Cacos de sorrisos.
Olhar para trás não é uma tarefa fácil.
Não. Ver a si mesmo sem máscaras, sem medos,
sem maquiagem e fantasias, destruir os tapumes da
lembrança e do orgulho próprio é de fato, um ato
muito complicado.
Buscar em um final de tarde o acalanto de uma
doce ( e quem dera assim fosse) recordação, é como
beber leite quente com canela para induzir ao sono(ainda
que o sonho não venha).
Lembrar o que não dá para ser esquecido.
Chorar a dor disfarçada em milhões de cacos
de sorrisos...
... conter a lágrima antes mesmo que ela se forme/
transforme e crie força de cascata na face, já gasta
pelo tempo, não é algo tão natural.
Resgatar cada fragmento de si mesmo, que tal qual
poeira cósmica se vai/ esvai pelo universo.
Gritar no mais absoluto silêncio.
Calar aos berros a dor distorcida/disforme.Infame.
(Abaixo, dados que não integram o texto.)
(** * pino-transport-rotating-file: a shallow embedding of [src/index.ts]

    The transport receives log lines, hands them to a rotating file
    stream, compresses rotated files, sweeps files past a retention
    window and reports operational problems through a buffered error
    logger.  This development embeds the repository's own functions
    (the validators, [generator], [createErrorLogger], [compressFile],
    [cleanupOldFiles] and the wiring of [pinoTransportRotatingFile]) and
    proves the properties its specification states about them.

    Conventions.
    - A JavaScript string is a [string]; [String.length] counts its
      code units.
    - A JavaScript [number] that holds a count of milliseconds, a size
      or a number of days is a [Z].
    - A function that can throw returns a [Result]; a function that
      mutates module state takes the state and returns the new one.
    - An [async] function is embedded twice where its [await]s matter:
      once read in one piece, as the run in which nothing else happens
      between its [await]s, and once [await] by [await], so that other
      listeners, timers and programs can run in between. *)

From Stdlib Require Import ZArith String Ascii List Lia Bool.
From stdpp Require Import base gmap strings list pretty.

Local Open Scope string_scope.
Local Open Scope Z_scope.

(** * The embedding *)

(** ** Exceptions *)

(** The values the code throws or rejects with: [new Error(msg)], the
    system errors of [node:fs], which carry a code, the failing call and
    the path, and the [RangeError]s of Node's argument checks, which
    carry a code. *)
Inductive JsError : Type :=
| Error (message : string)
| SystemError (code syscall path : string)
| RangeError (code message : string).

Inductive Result (A : Type) : Type :=
| Ok (value : A)
| Throw (err : JsError).
Arguments Ok {A} value.
Arguments Throw {A} err.

#[global] Instance result_ret : MRet Result := fun _ a => Ok a.
#[global] Instance result_bind : MBind Result := fun _ _ k r =>
  match r with
  | Ok a => k a
  | Throw e => Throw e
  end.

(** ** Strings *)

Module Str.

(** [s.startsWith(p)] *)
Fixpoint startsWith (p s : string) : bool :=
  match p, s with
  | EmptyString, _ => true
  | String a p', String b s' => if Ascii.eqb a b then startsWith p' s' else false
  | String _ _, EmptyString => false
  end.

Definition rev (s : string) : string :=
  string_of_list_ascii (List.rev (list_ascii_of_string s)).

(** [s.endsWith(p)] *)
Definition endsWith (p s : string) : bool := startsWith (rev p) (rev s).

(** [s.slice(0, n)] for [0 <= n] *)
Fixpoint slice0 (n : nat) (s : string) : string :=
  match n, s with
  | O, _ => EmptyString
  | S n', String a s' => String a (slice0 n' s')
  | S _, EmptyString => EmptyString
  end.

(** [parts.join('')] *)
Definition concat (parts : list string) : string :=
  fold_right String.append EmptyString parts.

Definition is_digit (a : ascii) : bool :=
  let n := nat_of_ascii a in (48 <=? n)%nat && (n <=? 57)%nat.

Definition digit_value (a : ascii) : Z := Z.of_nat (nat_of_ascii a) - 48.

Definition all_digits (s : string) : bool :=
  forallb is_digit (list_ascii_of_string s).

(** The last code unit of a string and what comes before it. *)
Fixpoint unsnoc (s : string) : option (string * ascii) :=
  match s with
  | EmptyString => None
  | String a EmptyString => Some (EmptyString, a)
  | String a s' =>
      match unsnoc s' with
      | Some (init, last) => Some (String a init, last)
      | None => None
      end
  end.

End Str.

(** ** Config validator *)

Module Validator.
Nascer novamente á cada dia e ir paradoxalmente
morrendo á cada noite.
Misturar angústia, saudade e solidão no tabuleiro
da alma e esperar crescer o bolo amargo da desilusão.
Olhar a chuva miúda que teima em cair, molhando
impiedosa a vidraça já turva de embaçada dor.
Esgarçar nas veias e artérias, células e músculos
o sofrer de quem muito amou e sofreu em demasia .
Mas todo amor é assim!
Todo amor é assim?
Amar é se despedaçar/desesperar/desnudar e se
lambuzar de prazer/ de gozo e de alegria inocente.
Amar é crescer á cada dia.
É um verdadeiro faz/ desfaz de conta...
...um conto de fadas ao avesso.
É isso, amar é sentir o avesso do mundo.
É ser intenso/intruso/efêmero/doce/amargo,
é vencer-se a si mesmo/perdendo-se a todo momento no outro.
Amar é crer em Deus e indagar Deus no sofrimento do
coração que se esfarela/esmigalha nos confins do ser
mais íntimo.
Ser não ser refletido no outro lado do espelho,
no vidro sem aço/embaçado/enlaçado/encarcerado e
sem brilho.
Amar é viver morrendo á cada dia.
Mesmo que só restem cacos de sorrisos.
Márcia Barcelos.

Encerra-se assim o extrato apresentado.